Out of Ulaanbataar, and into the wide open Mongolian countryside.
The Gobi Desert, perhaps the most famous geographical feature in Mongolia, is nowhere near the capital city. It's a good couple of days solid bump and grind in a jeep to reach the Gobi, and with only limited time at my disposal I was forced to limit my expedition to the immediate area around UB.
So, after hooking up with two couples staying at another guesthouse, we headed east to Terelj National Park. Yep, I know I've been relying on Wikipedia a lot in this blog, but thought you'd like a bit of background. And i've been kinda lazy when it comes to taking photos. So check the linky.
We stood next to Turtle Rock (check the wiki), and you know what - it really does look like a turtle. Even more than in the pic. What isn't shown on the Wikipedia page is that there's a pool table next to it, albeit on a slope that renders most games unplayable. Seriously random.
With a cold, crisp and sunny afternoon at our leisure, we set out on a two kilometre hike up to the monastery set back into the mountain side.
You can make it out just beyond the gate:
The climb was well worth the effort, greeted as we were by a scene straight out of Lord of the Rings:
Arriving at the monastery we were met by a local guy, in his late 40s but looking a lot older, totally obsessed by my arm hair. Mongolians are pretty much bald when it comes to limb-fur, and he was so taken aback by mine that I think he actually wanted a couple of strands as a keepsake. I offered, but was politely declined.
Semi-nomadic life in Mongolia means living in a ger - a one room tent with a coal or wood fired stove in the centre, around which everything revolves.
A ger can be taken apart pretty quickly if needed, in readiness to move to a new location.
Just remember not to leave anything, or anyone, behind.
If you're a bit posh, you have yourself a multi-ger (nope, that probably isn't the proper term) - two or three of the tents linked together.
And this was to be our home for a couple of nights. Very spacious, warm and clean inside, life in a ger for permanant residents seemed solely dedicated to mealtimes. People were either preparing and cooking some grub, or they were munching away, or it was post-scoff clean up time.
And we were the lucky guests, so had the plum job of just sitting and eating. Diet was meat with noodles or rice, or meat in steamed buns, or just plain old glorious meat. All was washed down with Mongolian milk tea - probably nine parts goats milk to one part tea with a large dollop of salt for good measure.
The local semi-nomadic convenience store is located right next to the ger. Not bad if you're in the mood for meat or milky tea.
On our final morning in the ger, we were rounded up and called outside to take part in an event common for all who live out in the Mongolian coutryside - the butchering of a sheep. We watch it all. Before, during and after.
It may just about be the first time I've ever seen a living thing die in front of me. Something that isn't an insect anyway. I didn't take pictures, but for those with an interest (and a sense of imagination), here's how it was done.

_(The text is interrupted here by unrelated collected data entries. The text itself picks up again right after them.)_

(* ===== verification/GoStr.v ===== *)
(** * The parts of Go's standard library the sources use on strings and bytes

    [unicode/utf8] decoding, [strings.Fields], [strings.TrimSpace],
    [strings.EqualFold], [strings.LastIndex], [strings.Split], [strings.Join],
    [strings.Repeat], [strings.HasPrefix], the order of strings, the [%-Ns] and [%d] verbs of [fmt],
    [encoding/binary] on 32-bit words and [encoding/base64].

    Strings are byte lists.  Functions that Go defines on runes work here on the
    list of runes of the string, each with the bytes it was decoded from; an
    invalid byte is the rune [RuneError] of width one, as in Go.  The only table
    left open is the case-folding of two non-ASCII runes. *)

From S2P Require Import Prelude.
From stdpp Require Import pretty.
From stdpp Require Import options.
Open Scope Z_scope.

(** ** UTF-8 *)

Definition RuneError : Z := 65533.

Definition in_range (lo hi : Z) (b : byte) : bool := (lo <=? bval b) && (bval b <=? hi).

Definition is_cont : byte -> bool := in_range 128 191.

Definition rune2 (b0 b1 : byte) : option Z :=
  if in_range 194 223 b0 && is_cont b1
  then Some ((bval b0 - 192) * 64 + (bval b1 - 128)) else None.

Definition rune3 (b0 b1 b2 : byte) : option Z :=
  if in_range 224 239 b0
     && in_range (if bval b0 =? 224 then 160 else 128) (if bval b0 =? 237 then 159 else 191) b1
     && is_cont b2
  then Some ((bval b0 - 224) * 4096 + (bval b1 - 128) * 64 + (bval b2 - 128)) else None.

Definition rune4 (b0 b1 b2 b3 : byte) : option Z :=
  if in_range 240 244 b0
     && in_range (if bval b0 =? 240 then 144 else 128) (if bval b0 =? 244 then 143 else 191) b1
     && is_cont b2 && is_cont b3
  then Some ((bval b0 - 240) * 262144 + (bval b1 - 128) * 4096
             + (bval b2 - 128) * 64 + (bval b3 - 128)) else None.

(** [utf8.DecodeRuneInString]: the first rune and the bytes it takes. *)
Definition decode_rune (s : str) : option (Z * str) :=
  match s with
  | [] => None
  | b0 :: r0 =>
      let bad := Some (RuneError, [b0]) in
      if bval b0 <? 128 then Some (bval b0, [b0]) else
      match r0 with
      | [] => bad
      | b1 :: r1 =>
          match rune2 b0 b1 with
          | Some r => Some (r, [b0; b1])
          | None =>
              match r1 with
              | [] => bad
              | b2 :: r2 =>
                  match rune3 b0 b1 b2 with
                  | Some r => Some (r, [b0; b1; b2])
                  | None =>
                      match r2 with
                      | [] => bad
                      | b3 :: _ =>
                          match rune4 b0 b1 b2 b3 with
                          | Some r => Some (r, [b0; b1; b2; b3])
                          | None => bad
                          end
                      end
                  end
              end
          end
      end
  end.

(** The runes of a string, each with its bytes.  Every rune takes at least one
    byte, so the length of the string bounds their number. *)
Fixpoint runes_upto (n : nat) (s : str) : list (Z * str) :=
  match n with
  | O => []
  | S n' =>
      match decode_rune s with
      | None => []
      | Some (r, bs) => (r, bs) :: runes_upto n' (drop (length bs) s)
      end
  end.
Definition runes (s : str) : list (Z * str) := runes_upto (length s) s.

(** [utf8.RuneCountInString]. *)
Definition rune_count (s : str) : nat := length (runes s).

(** [unicode.IsSpace]: the White_Space property. *)
Definition is_space (r : Z) : bool :=
  ((9 <=? r) && (r <=? 13)) || (r =? 32) || (r =? 133) || (r =? 160) || (r =? 5760)
  || ((8192 <=? r) && (r <=? 8202)) || (r =? 8232) || (r =? 8233) || (r =? 8239)
  || (r =? 8287) || (r =? 12288).

(** ** Package strings *)

(** [strings.Fields]: the maximal runs of non-space runes. *)
Fixpoint fields_aux (cs : list (Z * str)) (cur : str) : list str :=
  match cs with
  | [] => if decide (cur = []) then [] else [cur]
  | (r, bs) :: cs' =>
      if is_space r
      then if decide (cur = []) then fields_aux cs' [] else cur :: fields_aux cs' []
      else fields_aux cs' (cur ++ bs)
  end.
Definition Fields (s : str) : list str := fields_aux (runes s) [].

Fixpoint drop_spaces (cs : list (Z * str)) : list (Z * str) :=
  match cs with
  | [] => []
  | (r, bs) :: cs' => if is_space r then drop_spaces cs' else cs
  end.

Definition chunk_bytes (cs : list (Z * str)) : str := concat (map snd cs).

(** [strings.TrimSpace].  UTF-8 is self-synchronising, so the last rune read
    backwards is the last rune of the forward decoding. *)
Definition TrimSpace (s : str) : str :=
  chunk_bytes (reverse (drop_spaces (reverse (drop_spaces (runes s))))).

(** [strings.LastIndex] of a one-byte substring. *)
Fixpoint LastIndexByte (s : str) (c : byte) : Z :=
  match s with
  | [] => -1
  | b :: s' =>
      let i := LastIndexByte s' c in
      if 0 <=? i then i + 1 else if decide (b = c) then 0 else -1
  end.

(** Case folding of two non-ASCII runes (the SimpleFold orbits of the Unicode
    tables); everything that touches ASCII is written out below. *)
Class UnicodeTables := { same_orbit : Z -> Z -> bool }.

Section fold.
Context {UT : UnicodeTables}.

(** The comparison step of [strings.EqualFold]: U+212A (Kelvin) and U+017F
    (long s) are the only non-ASCII runes in the orbit of an ASCII letter. *)
Definition fold_eq (sr tr : Z) : bool :=
  let lo := Z.min sr tr in
  let hi := Z.max sr tr in
  if lo =? hi then true
  else if hi <? 128 then (65 <=? lo) && (lo <=? 90) && (hi =? lo + 32)
  else if lo <? 128 then
    (((lo =? 75) || (lo =? 107)) && (hi =? 8490))
    || (((lo =? 83) || (lo =? 115)) && (hi =? 383))
  else same_orbit lo hi.

Fixpoint all_fold (l k : list (Z * str)) : bool :=
  match l, k with
  | [], [] => true
  | (x, _) :: l', (y, _) :: k' => fold_eq x y && all_fold l' k'
  | _, _ => false
  end.

Definition EqualFold (s t : str) : bool := all_fold (runes s) (runes t).
End fold.

(** [strings.Split] and [strings.Join] with a one-byte separator. *)
Fixpoint split_aux (s : str) (sep : byte) (cur : str) : list str :=
  match s with
  | [] => [cur]
  | b :: s' => if decide (b = sep) then cur :: split_aux s' sep [] else split_aux s' sep (cur ++ [b])
  end.
Definition Split (s : str) (sep : byte) : list str := split_aux s sep [].

Fixpoint Join (l : list str) (sep : str) : str :=
  match l with
  | [] => []
  | [s] => s
  | s :: l' => s ++ sep ++ Join l' sep
  end.

Definition Repeat (s : str) (n : nat) : str := concat (replicate n s).

Definition HasPrefix (s p : str) : bool := bool_decide (take (length p) s = p).

(** ** Package fmt *)

(** [%d]. *)
Definition is_digit (b : byte) : bool := (48 <=? bval b) && (bval b <=? 57).

Definition digits_value (s : str) : Z := fold_left (fun acc b => acc * 10 + (bval b - 48)) s 0.

Definition itoa (z : Z) : str := String.list_ascii_of_string (pretty z).

(** [%-Ns]: the width counts runes. *)
Definition pad (n : nat) (s : str) : str := s ++ replicate (n - rune_count s) " "%char.

(** ** Packages encoding/binary and encoding/base64 *)

Definition u32 (z : Z) : Z := z mod 2 ^ 32.

Definition le32 (z : Z) : str :=
  [to_byte z; to_byte (z / 2 ^ 8); to_byte (z / 2 ^ 16); to_byte (z / 2 ^ 24)].
Definition be32 (z : Z) : str := reverse (le32 z).

Fixpoint from_le (s : str) : Z :=
  match s with
  | [] => 0
  | b :: s' => bval b + 256 * from_le s'
  end.
Definition from_be (s : str) : Z := from_le (reverse s).

Definition b64_char (n : Z) : byte :=
  if n <? 26 then to_byte (65 + n)
  else if n <? 52 then to_byte (97 + (n - 26))
  else if n <? 62 then to_byte (48 + (n - 52))
  else if n =? 62 then "+"%char else "/"%char.

(** Base64 without padding ([base64.RawStdEncoding]) and with it
    ([base64.StdEncoding]). *)
Fixpoint b64_raw (s : str) : str :=
  match s with
  | a :: b :: c :: s' =>
      let v := (bval a * 256 + bval b) * 256 + bval c in
      b64_char (v / 2 ^ 18) :: b64_char (v / 2 ^ 12 mod 64)
      :: b64_char (v / 2 ^ 6 mod 64) :: b64_char (v mod 64) :: b64_raw s'
  | [a; b] =>
      let v := (bval a * 256 + bval b) * 4 in
      [b64_char (v / 2 ^ 12); b64_char (v / 2 ^ 6 mod 64); b64_char (v mod 64)]
  | [a] =>
      let v := bval a * 16 in
      [b64_char (v / 2 ^ 6); b64_char (v mod 64)]
  | [] => []
  end.

Definition b64_std (s : str) : str :=
  b64_raw s ++ replicate ((3 - length s mod 3) mod 3) "="%char.

(** The order of strings, as [<=] and [sort.Strings] have it. *)
Fixpoint bytes_le (s t : str) : bool :=
  match s, t with
  | [], _ => true
  | _, [] => false
  | a :: s', b :: t' => (bval a <? bval b) || ((bval a =? bval b) && bytes_le s' t')
  end.

(** A case folding with no orbit outside ASCII, to run the definitions. *)
Definition ascii_tables : UnicodeTables := {| same_orbit := fun _ _ => false |}.

(** ** Lemmas on runes *)

Lemma decode_rune_Some s r bs : decode_rune s = Some (r, bs) -> bs <> [] /\ exists k, s = bs ++ k.
Proof.
  unfold decode_rune. intros H. repeat (case_match; simplify_eq/=); split; try done;
    eexists; simpl; done.
Qed.

Lemma decode_rune_None s : decode_rune s = None -> s = [].
Proof. unfold decode_rune. intros H. by repeat (case_match; simplify_eq/=). Qed.

(** The first rune does not depend on what comes after its bytes, nor on how much
    of that is kept. *)
Lemma decode_rune_cut r bs u v :
  decode_rune (bs ++ u ++ v) = Some (r, bs) -> bs <> [] -> decode_rune (bs ++ u) = Some (r, bs).
Proof.
  intros H Hne. unfold decode_rune in *.
  destruct bs as [|b0 [|b1 [|b2 [|b3 [|b4 bs]]]]]; [done|..]; cbn [app] in *;
    try (destruct u as [|u0 [|u1 [|u2 u]]]; cbn [app] in *);
    repeat (case_match; simplify_eq/=; try done).
Qed.

Lemma runes_upto_enough n s : (length s <= n)%nat -> runes_upto n s = runes s.
Proof.
  unfold runes. remember (length s) as m eqn:Hm. revert n s Hm.
  induction m as [m IH] using lt_wf_ind. intros n s -> Hn. destruct s as [|b s].
  - by destruct n.
  - destruct n as [|n]; [simpl in Hn; lia|]. cbn [length runes_upto].
    destruct (decode_rune (b :: s)) as [[r bs]|] eqn:H; [|done].
    apply decode_rune_Some in H as (Hne & k & Hk). rewrite Hk, drop_app_length. f_equal.
    assert (length (b :: s) = length bs + length k)%nat as Hlen by (by rewrite Hk, length_app).
    simpl in *. destruct bs; [done|]. simpl in Hlen.
    rewrite (IH (length k)) by lia. symmetry. apply (IH (length k)); lia.
Qed.

Lemma runes_unfold s :
  runes s = match decode_rune s with
            | None => []
            | Some (r, bs) => (r, bs) :: runes (drop (length bs) s)
            end.
Proof.
  unfold runes at 1. destruct s as [|b s]; [done|]. cbn [length runes_upto].
  destruct (decode_rune (b :: s)) as [[r bs]|] eqn:H; [|done].
  rewrite runes_upto_enough; [done|]. apply decode_rune_Some in H as (Hne & k & _).
  rewrite length_drop. destruct bs; simpl; [done|lia].
Qed.

(** Induction on a string rune by rune. *)
Lemma runes_ind (P : str -> Prop) :
  P [] ->
  (forall r bs k, decode_rune (bs ++ k) = Some (r, bs) -> bs <> [] -> P k -> P (bs ++ k)) ->
  forall s, P s.
Proof.
  intros Hnil Hcons s. induction s as [s IH] using (induction_ltof1 _ (@length byte)).
  unfold ltof in IH. destruct (decode_rune s) as [[r bs]|] eqn:H.
  - pose proof (decode_rune_Some _ _ _ H) as (Hne & k & ->).
    apply (Hcons r); [done..|]. apply IH. rewrite length_app. destruct bs; [done|simpl; lia].
  - by apply decode_rune_None in H as ->.
Qed.

Lemma runes_cons r bs k :
  decode_rune (bs ++ k) = Some (r, bs) -> runes (bs ++ k) = (r, bs) :: runes k.
Proof. intros H. by rewrite runes_unfold, H, drop_app_length. Qed.

(** Every byte is in exactly one rune, in order. *)
Lemma chunk_bytes_runes s : chunk_bytes (runes s) = s.
Proof.
  induction s as [|r bs k H Hne IH] using runes_ind; [done|].
  rewrite (runes_cons r bs k) by done. unfold chunk_bytes in *. simpl. by rewrite IH.
Qed.

Lemma runes_nonempty s : Forall (fun c => c.2 <> []) (runes s).
Proof.
  induction s as [|r bs k H Hne IH] using runes_ind; [constructor|].
  rewrite (runes_cons r bs k) by done. by constructor.
Qed.

Definition is_ascii (b : byte) : Prop := bval b < 128.

Definition ascii_chunks (s : str) : list (Z * str) := map (fun b => (bval b, [b])) s.

Lemma decode_rune_ascii b s : is_ascii b -> decode_rune (b :: s) = Some (bval b, [b]).
Proof. unfold is_ascii. intros H. unfold decode_rune. by rewrite (proj2 (Z.ltb_lt _ _) H). Qed.

Lemma runes_ascii_cons b s : is_ascii b -> runes (b :: s) = (bval b, [b]) :: runes s.
Proof. intros H. by apply (runes_cons (bval b) [b] s), decode_rune_ascii. Qed.

Lemma runes_ascii_app a s : Forall is_ascii a -> runes (a ++ s) = ascii_chunks a ++ runes s.
Proof.
  induction 1 as [|b a Hb _ IH]; [done|]. simpl. by rewrite runes_ascii_cons, IH.
Qed.

Lemma runes_ascii s : Forall is_ascii s -> runes s = ascii_chunks s.
Proof. intros H. rewrite <- (app_nil_r s) at 1. rewrite runes_ascii_app by done. apply app_nil_r. Qed.

Lemma chunk_bytes_app l k : chunk_bytes (l ++ k) = chunk_bytes l ++ chunk_bytes k.
Proof. unfold chunk_bytes. by rewrite map_app, concat_app. Qed.

Lemma chunk_bytes_ascii s : chunk_bytes (ascii_chunks s) = s.
Proof. induction s as [|b s IH]; [done|]. unfold chunk_bytes in *. simpl. by rewrite IH. Qed.

Lemma rune_count_le s : (rune_count s <= length s)%nat.
Proof.
  unfold rune_count. rewrite <- (chunk_bytes_runes s) at 2. unfold chunk_bytes.
  pose proof (runes_nonempty s) as H. induction H as [|[r bs] l Hb _ IH]; [simpl; lia|].
  cbn [map concat snd]. rewrite length_app. simpl in *. destruct bs; simpl in *; [done|lia].
Qed.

Having first selected the fattest, plumpest sheep for slaughter, Mr Butcher (sorry, can't remember his name) brings the animal over to a plastic sheet no larger a coffee table. It's then flipped onto it's back, with the handy help of a tourist holding the rear legs. Sheep's, not the butcher's.
Mr Butcher then makes a vertical incision in the sheeps abdomen, probably about 4 or 5 inches in length. He plunges his hand and arm inside the animal, locates and then pinches shut a main artery. The sheep dies in seconds.
It is all incredibly quick. There is surprisingly little struggling from the sheep. There is hardly any blood or mess. It is probably about as effective and efficient a way of killing an animal for food as i've heard of.
Next it's time to take the sheep apart. Skin is removed, bones broken and organs removed. Blood is drained, bodily waste is chucked, and almost everything else is retained for eating. Even stomach lining. Wish I'd found out what that was for. Absolute minimal wastage.
Some of us help remove the skin and coat from the carcass, others transport meaty bits to the 'freezer' area (basically a shed alongside the ger) for storage.
It's just honest, necessary killing. For foods sake. It felt like a privilage to witness it.
But I hope I never have to watch it again.